Du lancement de PayPal à la création de Tesla, en passant par les ambitions martiennes de SpaceX et les tunnels urbains de The Boring Company, Elon Musk a construit son image autour d’un enchaînement de projets spectaculaires. À ces entreprises s’ajoutent Neuralink, qui explore les interfaces cerveau-machine, et plus récemment xAI, dédié à l’intelligence artificielle. En parallèle, l’homme d’affaires a multiplié les acquisitions et les expérimentations, de Twitter (rebaptisé X) à l’implantation de Gigafactories dans le monde entier. Pourtant, cette dernière année a mis son empire à l’épreuve : Tesla a vu ses bénéfices chuter brutalement, ses parts de marché se rétracter face à la concurrence chinoise, et ses actions perdre de leur éclat. C’est dans ce contexte qu’émerge un nouveau pari, singulier par sa forme autant que par ses implications.
Une enclave façonnée à l’image de SpaceX
Le dernier projet de Musk consiste à transformer le site de lancement de SpaceX, situé au Texas, en une véritable municipalité. L’idée : créer une ville autonome baptisée Starbase, dotée de ses propres représentants locaux et capable de gérer directement les décisions liées à son territoire. Ce modèle reposerait sur une population très restreinte, presque exclusivement composée de salariés de SpaceX ou de personnes étroitement liées à l’entreprise. Le scrutin pour valider cette incorporation est déjà lancé, avec une échéance fixée au 3 mai.
Le territoire concerné, modeste en superficie, est aujourd’hui largement dominé par les infrastructures de l’entreprise. Depuis plusieurs années, SpaceX y a multiplié les bâtiments techniques et les logements pour ses employés. Le nom de Starbase, initialement informel, a fini par s’imposer dans l’usage courant, au point de devenir l’étiquette officielle du projet. La proposition ne se limite pas à une formalité administrative : elle pourrait changer les règles du jeu localement. En accédant au statut de ville, la zone bénéficierait d’une plus grande marge de manœuvre sur des questions comme la gestion des espaces publics — notamment la plage voisine, régulièrement interdite d’accès lors des tirs de fusées.
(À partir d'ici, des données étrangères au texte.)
(** X21.  The statistics of the page "Reports" always describe the list it
    shows: if they do before a fetch, they do after it, whether the request
    succeeds (the list becomes the rows of the table in the order of the
    database, the four figures are recounted from it) or fails (list and
    figures stay); the page is no longer loading, the table is only read,
    and when every status shown is one of the three of the enumeration,
    active, cancelled and expired add up to the total. *)
Theorem statistics_describe_the_list
  (order_created_at_desc : Table -> Table)
  (env : Env) (w : World Reports.State)
  (Hbefore : stats_describe (page w)) :
  let w' := run (Reports.fetchMemberships order_created_at_desc env) w in
  stats_describe (page w')
  /\ Reports.dataLoading (page w') = false
  /\ memberships w' = memberships w
  /\ Reports.memberships (page w')
     = match read_error env with
       | None => order_created_at_desc (memberships w)
       | Some _ => Reports.memberships (page w)
       end
  /\ (forallb (fun r => membership_status (Row.status r))
              (Reports.memberships (page w')) = true ->
      (Reports.active (Reports.stats (page w'))
       + Reports.cancelled (Reports.stats (page w'))
       + Reports.expired (Reports.stats (page w')))%nat
      = Reports.total (Reports.stats (page w'))).
Proof.
  cbv zeta.
  assert (S : stats_describe
                (page (run (Reports.fetchMemberships order_created_at_desc env) w))
              /\ Reports.dataLoading
                   (page (run (Reports.fetchMemberships order_created_at_desc env) w))
                 = false
              /\ memberships (run (Reports.fetchMemberships order_created_at_desc env) w)
                 = memberships w
              /\ Reports.memberships
                   (page (run (Reports.fetchMemberships order_created_at_desc env) w))
                 = match read_error env with
                   | None => order_created_at_desc (memberships w)
                   | Some _ => Reports.memberships (page w)
                   end).
  { unfold run, Reports.fetchMemberships, Reports.setDataLoading,
           Reports.setMemberships, Reports.setStats, Reports.supabase_select_all,
           bind, ret, set_page.
    cbn [fst snd page memberships toasts].
    destruct (read_error env);
      cbn [fst snd page memberships toasts Reports.memberships Reports.stats
           Reports.dataLoading].
    - repeat split; try apply Hbefore; reflexivity.
    - unfold stats_describe.
      cbn [Reports.memberships Reports.stats Reports.total Reports.active
           Reports.cancelled Reports.expired].
      repeat split; try reflexivity; apply length_filter_status. }
  destruct S as (S1 & S2 & S3 & S4). repeat split; try assumption;
    try apply S1.
  intros Hall. destruct S1 as (T & A & C & E). rewrite T, A, C, E.
  rewrite <- (length_map Row.status). apply counts_add_up.
  now rewrite forallb_map_comp.
Qed.

Lemma statistics_describe_the_list_witness :
  let w := mkWorld Reports.initial
                   [Sample.cancelled_row; Sample.expired_row;
                    Sample.member "active" "2025-01-01" "2026-01-01"] [] in
  Reports.stats (page (run (Reports.fetchMemberships (@rev _) Sample.env0) w))
  = Reports.mkStats 3 1 1 1
  /\ stats_describe
       (page (run (Reports.fetchMemberships (@rev _) Sample.env0) w)).
Proof.
  intros w. split; [reflexivity|].
  apply (statistics_describe_the_list (@rev _) Sample.env0 w).
  repeat split.
Defined.

End ReportsMore.
Lemma block_calc_next r i : range_bounds r ->
  0 <= i -> i + 1 < uvm_va_range_num_blocks r ->
  block_calc_start r (i + 1) = block_calc_end r i + 1.
Proof.
  intros Hr H0 H1. rewrite block_calc_start_eq, block_calc_end_eq by (done || lia).
  rewrite num_blocks_eq in H1 by done. destruct Hr. geom.
Qed.

Lemma block_calc_end_last r : range_bounds r ->
  block_calc_end r (uvm_va_range_num_blocks r - 1) = vr_end r.
Proof.
  intros Hr. pose proof (num_blocks_eq r Hr) as Hn.
  rewrite block_calc_end_eq; [|done|]; destruct Hr; geom.
Qed.

Lemma block_calc_nonempty r i : range_bounds r ->
  0 <= i < uvm_va_range_num_blocks r ->
  block_calc_start r i <= block_calc_end r i /\
  block_calc_end r i - block_calc_start r i < UVM_VA_BLOCK_SIZE /\
  block_calc_start r i mod PAGE_SIZE = 0 /\
  (block_calc_end r i + 1) mod PAGE_SIZE = 0 /\
  block_calc_start r i / UVM_VA_BLOCK_SIZE = block_calc_end r i / UVM_VA_BLOCK_SIZE.
Proof.
  intros Hr Hi. rewrite block_calc_start_eq, block_calc_end_eq by done.
  rewrite num_blocks_eq in Hi by done. destruct Hr. repeat split; geom.
Qed.

Lemma block_index_calc r i addr : range_bounds r ->
  0 <= i < uvm_va_range_num_blocks r ->
  block_calc_start r i <= addr <= block_calc_end r i ->
  uvm_va_range_block_index r addr = i.
Proof.
  intros Hr Hi. rewrite block_calc_start_eq, block_calc_end_eq by done.
  rewrite num_blocks_eq in Hi by done. destruct Hr.
  unfold uvm_va_range_block_index. intros Ha. rewrite u64_small; geom.
Qed.

Lemma range_block_index r i b : range_wf r ->
  vr_blocks r !! i = Some (Some b) ->
  uvm_va_range_block_index r (vb_start b) = Z.of_nat i.
Proof.
  intros [Hb Hs Hk] Hi. destruct (Hk i b Hi) as [-> _].
  pose proof (lookup_lt_Some _ _ _ Hi).
  pose proof (block_calc_nonempty r (Z.of_nat i) Hb).
  apply block_index_calc; lia || done.
Qed.

Lemma blocks_from_take fuel r cur :
  range_wf r ->
  blocks_from fuel r cur
  = take fuel (omap id (drop (Z.to_nat (match cur with
        | Some b => uvm_va_range_block_index r (vb_start b) + 1
        | None => 0 end)) (vr_blocks r))).
Proof.
  intros Hwf. revert cur; induction fuel as [|fuel IH]; intros cur; [done|].
  cbn [blocks_from]. unfold uvm_va_range_block_next at 1.
  destruct (head _) as [b|] eqn:Eh; [|by apply head_None in Eh; rewrite Eh].
  apply head_cons in Eh as [rest Eh]. rewrite Eh. cbn [take].
  apply omap_id_cons in Eh as (j & Hj & ->).
  rewrite lookup_drop in Hj. rewrite IH. f_equal. f_equal.
  rewrite (range_block_index r _ b Hwf Hj), drop_drop. do 2 f_equal. lia.
Qed.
Cette possible municipalisation trouve un appui juridique dans une loi votée récemment au Sénat du Texas, qui permettrait à la future ville de prendre seule certaines décisions qui relevaient jusqu’ici du comté. Les partisans de cette évolution y voient une simplification des procédures. D’autres, au contraire, s’inquiètent d’une appropriation indirecte d’un bien commun par une entité privée. Pour ces derniers, cette initiative revient à placer des zones publiques sous la tutelle d’un groupe industriel, sans véritable contrepoids démocratique.
Vers une relance par le contrôle territorial
À un moment où ses entreprises subissent une pression accrue, Elon Musk semble orienter ses efforts vers un terrain moins attendu : la création d’un écosystème institutionnel sur mesure. Transformer un site industriel en entité administrative, c’est créer un levier de manœuvre face aux réglementations locales, tout en consolidant l’emprise physique sur un lieu stratégique. Le processus électoral, amorcé dans un bâtiment habituellement fermé au public et spécialement aménagé pour accueillir les urnes, pourrait marquer le début d’une nouvelle ère dans les relations entre entreprise et territoire.
Si Starbase voit officiellement le jour, ce ne sera pas qu’un changement de nom ou une opération de communication. Ce sera la matérialisation d’un pouvoir accru sur un espace déterminé, avec ses propres règles, son administration et son périmètre d’action. Une manière pour Musk d’élargir son influence au-delà des produits et des plateformes, en créant un cadre institutionnel à la mesure de ses ambitions. En ce sens, cette initiative pourrait annoncer une nouvelle manière d’envisager la gouvernance d’entreprise : non plus seulement à travers des conseils d’administration ou des actionnaires, mais en intégrant l’architecture même de la cité.